The Treasury Select Committee (TSC) described the FCA’s briefing of a Daily Telegraph journalist about its review of the life insurance market ahead of publication as a “serious error” which sent the price of shares in a number of insurance companies – including Prudential and Aviva – tumbling.
In its report, the committee says, “By effectively breaching its own listing rules, the FCA itself created a false market in life insurance shares. This is a matter of serious concern.
“The FCA would have considered this kind of conduct from a listed firm to be a serious failure, and it is reasonable to believe that the FCA might well have imposed a substantial fine on the firm or firms involved.
“The fact that the FCA failed to meet the high standards it expects of firms put its credibility at risk.”
It points out that having made the error, the FCA then took over six hours from the opening of the market the next day to correct the misunderstanding that its briefing had created.
The TSC also accuses the regulator of failing to learn the lessons from the episode, despite the conclusions of last December’s highly critical Davis report, which found the FCA’s procedures in respect of price sensitive information to be “inadequate and not of the standard which the FCA expects of those it regulates”.

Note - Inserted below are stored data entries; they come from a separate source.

(** * MP3 frame header decoding: [MP3StreamParser::ParseFrameHeader]

    A shallow embedding of [media/formats/mpeg/mp3_stream_parser.cc] and the
    properties of its header decoder.  The C++ function reads ten bit fields
    from the first four bytes of a buffer, validates them against four constant
    tables, and stores the derived frame size, sample rate, channel layout and
    sample count through caller-supplied pointers.

    Layout of the development:
    - [Int32]  : the arithmetic of the C++ type [int], with its wrap-around;
    - [Tables] : the constant tables and field constants of the file;
    - [Bits]   : the bit reader the decoder is built on;
    - [Mem]    : pointers, the store, and the monad the function body runs in;
    - the decoder: [ReadHeaderFields], [decode_fields], [ParseFrameHeader];
    - the quantities of the validation algorithm as functions of the header
      fields, and [summary], one call by cases;
    - facts about [int] arithmetic, the bit reader and the tables;
    - the simulation lemma [ParseFrameHeader_summary];
    - the properties of the decoder, C1 to C10. *)

From Stdlib Require Import ZArith Lia Bool List.
From stdpp Require Import base option list gmap.

Local Open Scope Z_scope.

(* ===================================================================== *)
(** ** 32-bit signed integers *)
(* ===================================================================== *)

Module Int32.

Definition min_int : Z := - 2 ^ 31.
Definition max_int : Z := 2 ^ 31 - 1.
Lemma odd_sum :
  psum (flatten (map2 pmul (odds mask) (odds data))) =
  num (masked_sum data mask (odd_rows nr) (seq 0 nc)).
Proof.
  rewrite (odds_rows mask []), (odds_rows data []), mask_length, data_length.
  apply sum_rows_product, lt_odd_rows.
Qed.

Lemma even_sum :
  psum (flatten (map2 pmul (evens mask) (evens data))) =
  num (masked_sum data mask (even_rows nr) (seq 0 nc)).
Proof.
  rewrite (evens_rows mask []), (evens_rows data []), mask_length, data_length.
  apply sum_rows_product, lt_even_rows.
Qed.

End Statistics.

(** ** The model of LOOM ([get_loom]) *)

Lemma map_row_nth (f : px -> px) (row : vec) (c : nat) :
  c < length row -> nth c (map f row) NaN = f (nth c row NaN).
Proof.
  intros H. rewrite (nth_indep _ NaN (f NaN)) by now rewrite length_map.
  apply map_nth.
Qed.

Lemma pix_add_evens (nr nc : nat) (v : px) (a : frame) (r c : nat) :
  has_shape nr nc a -> r < nr -> c < nc ->
  pix (add_evens v a) r c = if Nat.even r then padd (pix a r c) v else pix a r c.
Proof.
  intros [Hl Hrows]. revert nr r Hl.
  induction a as [| x | x y a IH] using pair_induction; intros nr r Hl Hr Hc.
  - simpl in Hl. lia.
  - simpl in Hl. assert (r = 0) by lia. subst r. unfold pix. simpl.
    inversion Hrows; subst. now apply map_row_nth.
  - inversion Hrows as [|? ? Hx Hrows']; subst. inversion Hrows'; subst.
    destruct r as [|[|r]].
    + unfold pix. simpl. now apply map_row_nth.
    + reflexivity.
    + change (pix (add_evens v (x :: y :: a)) (S (S r)) c)
        with (pix (add_evens v a) r c).
      change (pix (x :: y :: a) (S (S r)) c) with (pix a r c).
      rewrite Nat.even_succ_succ.
      apply (IH ltac:(assumption) (length a)); auto. simpl in Hr. lia.
Qed.

Lemma has_shape_add_evens (nr nc : nat) (v : px) (a : frame) :
  has_shape nr nc a -> has_shape nr nc (add_evens v a).
Proof.
  intros [Hl Hrows]. revert nr Hl.
  induction a as [| x | x y a IH] using pair_induction; intros nr Hl.
  - split; auto.
  - split; auto. inversion Hrows; subst. constructor; auto.
    now rewrite length_map.
  - inversion Hrows as [|? ? Hx Hrows']; subst. inversion Hrows'; subst.
    destruct (IH ltac:(assumption) (length a) eq_refl) as [Hl' Hr'].
    split.
    + simpl. simpl in Hl'. rewrite Hl'. reflexivity.
    + constructor; [now rewrite length_map|]. constructor; auto.
Qed.

Lemma pix_add_odds (nr nc : nat) (v : px) (a : frame) (r c : nat) :
  has_shape nr nc a -> r < nr -> c < nc ->
  pix (add_odds v a) r c = if Nat.odd r then padd (pix a r c) v else pix a r c.
Proof.
  intros [Hl Hrows] Hr Hc. destruct a as [|x a]; [simpl in Hl; lia|].
  inversion Hrows; subst. destruct r as [|r]; [reflexivity|].
  change (pix (add_odds v (x :: a)) (S r) c) with (pix (add_evens v a) r c).
  change (pix (x :: a) (S r) c) with (pix a r c).
  rewrite Nat.odd_succ.
  apply (@pix_add_evens (length a) (length x)); auto.
  - split; auto.
  - simpl in Hr. lia.
Qed.

Lemma has_shape_add_odds (nr nc : nat) (v : px) (a : frame) :
  has_shape nr nc a -> has_shape nr nc (add_odds v a).
Proof.
  intros [Hl Hrows]. destruct a as [|x a]; [split; auto|].
  inversion Hrows; subst.
  destruct (@has_shape_add_evens (length a) (length x) v a) as [Hl' Hr'];
    [split; auto|].
  split.
  - simpl. now rewrite Hl'.
  - constructor; auto.
Qed.

Lemma has_shape_add_column (nr nc : nat) (j : nat) (v : px) (a : frame) :
  has_shape nr nc a -> has_shape nr nc (add_column j v a).
Proof.
  intros [Hl Hr]. unfold add_column. split.
  - now rewrite length_map.
  - apply Forall_forall. intros row Hin. apply in_map_iff in Hin.
    destruct Hin as (row' & <- & Hin'). rewrite length_set_nth.
    rewrite Forall_forall in Hr. auto.
Qed.

Lemma pix_add_column (nr nc : nat) (j : nat) (v : px) (a : frame) (r c : nat) :
  has_shape nr nc a -> r < nr -> c < nc ->
  pix (add_column j v a) r c = if c =? j then padd (pix a r c) v else pix a r c.
Proof.
  intros H Hr Hc. unfold pix, add_column.
  set (f := fun row => set_nth j (padd (nth j row NaN) v) row).
  rewrite (nth_indep _ [] (f [])) by (rewrite length_map; destruct H; lia).
  rewrite (map_nth f). subst f. cbv beta.
  destruct (Nat.eqb_spec c j) as [->|Hne].
  - apply nth_set_nth_eq. now rewrite (row_length H Hr).
  - apply nth_set_nth_neq. congruence.
Qed.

Simon Davis, a Clifford Chance litigation partner who was brought in to review the FCA’s procedures following the briefing, said that the FCA had no policies consistent with the guidance it issues to regulated firms on the handling of price sensitive information, no guidance for staff on identifying price-sensitive information and no relevant training for them. And what policies it did have in place were not strictly complied with.
As he said, “Were a regulated firm to have behaved similarly, the FCA would – rightly – have considered it a serious omission. For a regulator to have behaved in this way was serious. For a regulator containing the UK Listing Authority, it was shocking.
“This was a case of ‘do as I say, not as I do’.”
The committee also says that it is not clear that the FCA has fully grasped the wider implications of the episode that help to explain how such a serious incident was allowed to occur.
“The evidence in Mr Davis’s report…suggests that there may be broader problems at the FCA, which range far wider than points of process and procedure,” said TSC chairman Andrew Tyrie.
“The events leading up to and in the aftermath of the pre-briefing demonstrate a failure to share expertise – not least on listing requirements – throughout the organisation, a tendency not to co-ordinate, a failure of staff to take initiative and an at times overbearing treatment by the communications area of other parts of the FCA.
“Furthermore,” he added, “the FCA seems to have lost sight of its overarching objective: to make sure that relevant markets work well.”
The FCA said today it recognised that it fell short of expected standards. It said, “Simon Davis produced a comprehensive and rigorous report based on a forensic analysis of a huge amount of evidence, both written material and interviews with individuals. As a regulator we expect the highest standards of ourselves. Clearly as the Davis Review identified we fell well short of those standards.
“The report made twenty-two recommendations across seven areas about changes to our systems, processes and ways of working which would help to avoid the situation occurring again. We accepted all of these recommendations and have already made significant progress in acting on them.
“The FCA is determined to learn the lessons and ensure that this will never happen again and will study the Committee’s recommendations and respond in due course.”
The TSC has come up with a number of recommendations for action. They include:
- ● the FCA executive committee should examine the FCA’s communication methods and poor working relationships between divisions;
- ● non-execs on the FCA’s board should investigate whether the FCA has a problem of inadequate sharing of expertise, and whether standards and culture contributed to the events of 27 and 28 March;
- ● the board should commission an external review of its own effectiveness, particularly its approach to managing risk; and
- ● the FCA should produce a “responsibilities map”, as it expects banks to do, which sets out clearly where senior responsibility lies.
The committee wants the FCA to report back to it within six months.